1. Virtual Interface Architecture over Myrinet
EEL5717 - Computer Architecture
Dr. Alan D. George
Project Final Report
Department of Electrical and Computer Engineering
University of Florida
Edwin Hernandez
December 1998.
2. Implementation of a Virtual Interface Architecture over Myrinet
Edwin Hernandez - hernande@hcs.ufl.edu
1. Introduction
The evolution of network interfaces has been improving over years, but he network protocols add a big
amount of overhead that it is translated into higher latency and low useful throughput. The traditional
protocols such as TCP, UDP and TP4 are not appropriate for high performance environments where light-
weight communications are required in order to maximize the bandwidth theoretically possible to achieve.
In other words, protocols have to be light-weight and they should maximize the useful throughput and
allow minimum latency. Several companies, software and hardware, visioning this problem have come up
with new ideas. One of them is called, Virtual Interface Architecture (VIA), as a matter of fact VIA was
born from the combined force of COMPAQ, Microsoft and INTEL [VIA98]. The Virtual Interface
Specification is defined as a standard and several organizations agree with it and right now the version 1.0
of the standard is available. [VIA97]. Several papers have been published regarding the Virtual Interface
Architecture in which several Virtual Interfaces, VI, have been implemented to probe the concept of VI as
well as probe the reduction in latency and bandwidth. They have used different NIC such as Myrinet and
even Ethernet [Dunn98] and [Eick98]. However, This work was previously started with PA-RISC network
interface architectures [Banks93], virtual protocols for myrinet as stated in [Rosu95], moreover several
researchers have tried to localize the bottlenecks and performance improvements in NIC's like the work
done by [Davi93] and [Rama93] in which they have stated the general memory management concepts as
well as I/O handling techniques.

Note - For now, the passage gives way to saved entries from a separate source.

(** ** IsInf and IsNaN *)

(** Inputs that must be floats, for the operator [what]. *)
Definition float_inputs (what : string) (u : UnitView) (v : bool) : M (list string) :=
  let! _ :=
    if v then
      let! input := lift (input u 0) in
      let! info := lift (tensor_info input) in
      lift (return_if (negb (bool_decide (info_data_type info ∈ [QNN_FLOAT_32; QNN_FLOAT_16])))
        ("QNN " +:+ what +:+ " Op supports only float32 and float16 input tensors."))
    else ret tt in
  process_inputs env graph u (GetInputCountQnnRequired u) [].

(** The output with the type that the graph gives it. *)
Definition add_graph_output (o : OrtNodeUnitIODef) (info : TensorInfo) (dt : Qnn_DataType_t) (shape : list Z) (msg : string) : M unit :=
  let! q := lift (Copy (info_quant_param info)) in
  add_tensor env (name o) (output_tensor_type env (name o)) dt q shape [] msg.

Definition IsInf_IsOpSupported_check : result unit :=
  return_if (IsNpuBackend (backend_type env)) "QNN EP does not support IsInf on the HTP backend ".

Definition IsInf_ProcessAttributesAndOutputs (u : UnitView) (input_names : list string) (v : bool) : M unit :=
  let detect_positive := negb (Get_int64 u "detect_positive" 1 =? 0) in
  let detect_negative := negb (Get_int64 u "detect_negative" 1 =? 0) in
  let! ps := scalar u (SCALAR_BOOL_8 detect_positive) "QNN_OP_IS_INF_PARAM_DETECT_POSITIVE" [] in
  let! ps := scalar u (SCALAR_BOOL_8 detect_negative) "QNN_OP_IS_INF_PARAM_DETECT_NEGATIVE" ps in
  let! o := lift (output u 0) in
  let! info := lift (tensor_info o) in
  let! _ := lift (return_if (v && negb (bool_decide (info_data_type info = QNN_BOOL_8))) "QNN IsInf Op supports only bool8 output tensor.") in
  let! node := fresh_unit u "_IsInf" in
  let! _ := add_graph_output o info (info_data_type info) (info_shape info) "Failed to add tensor." in
  let! i := lift (aget input_names 0) in
  create_node env node (macro qnn "QNN_OP_IS_INF") [i] [name o] ps v "Failed to create QNN IsInf node.".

As shown in Section 5, all the measurements and tests were developed at
the Myrinet test-bed in the High Performance Computing and Simulation Research Lab (HCS Lab) at the
University of Florida.
2. Background
The Virtual Interface Architecture is a new concept, this concept perfectly fits the ideas and conceptions of
high performance networks and the design of clusters. The VIA tries to boost the performance by not
allowing excessive copying and performing several tasks without care of many layers and some other
important issues, those issues are explained in section 2.1.
3. 2.1. The Virtual Interface Architecture. [VIA98]
The VIA attacks the problem of relatively low achievable performance of inter-process communication
(IPC) within a cluster1. The overhead is the one that determines the performance of IPC. The software
overhead added during the send/receive operations over a message through the network. The amount of
software layers that are traversed, imply a great amount of context switches, interrupts and data copies
when crossing those boundaries.
However the increase of the processor clock helps in the processing of software layers, this is not a
determinant factor in the reduction of the performance (large penalties for cache miss, software layers
imply a lot of branches).
With the introduction of OC-3 ATM, network bandwidth are being increased from 1Mbps to 100-150Mbps
and 1Gbps as backbones, but the "raw" bandwidth almost never can be achieved.
Having those two reasons into consideration, INTEL and other companies have developed the VIA, which
can be described by:
• User Agent
• Kernel Agent.
An user is the software layer using the architecture, it could be an application or communication services
layer. The kernel agent is a driver running in protected (kernel) mode. It must set up the necessary tables
and structures that allow communication between cooperating processes.
VIA accomplishes low latency in a message-passing environment by following these rules:
• Eliminate any intermediate copies of the data
• Eliminate the need of a driver running in protected kernel mode to multiplex a hardware resource.
• Avoid traps into the operating system whenever possible to avoid context switches in the CPU as well
as cache thrashing
• Remove the constraint of requiring an interrupt when initiating an I/O operation
• Define a simple set of operations that send and receive data.
• Keep the architecture simple enough to be emulated in software.
What VIA does with the processes is that it presents an illusion that it owns the interface to the network.
Each VIA consists of one send and one receive queue, and is owned and maintained by a single process.
1
Cluster computing consists of short distance, low-latency, high-bandwidth IPCs between multiple
building blocks. Cluster building blocks include server, workstations and I/O subsystems, all of which
connect directly to a network.
4. A process can own many Virtual Interfaces (VI), and many processes can own many Vis, the kernel by
itself can also own a VI.
The VI queue is formed by a linked list of variable-length descriptors. To add a descriptor to a queue, the
user builds the descriptor and posts it onto the tail of the appropriate work queue. That same user pulls the
completed description off the head of the same work queue they were posted on.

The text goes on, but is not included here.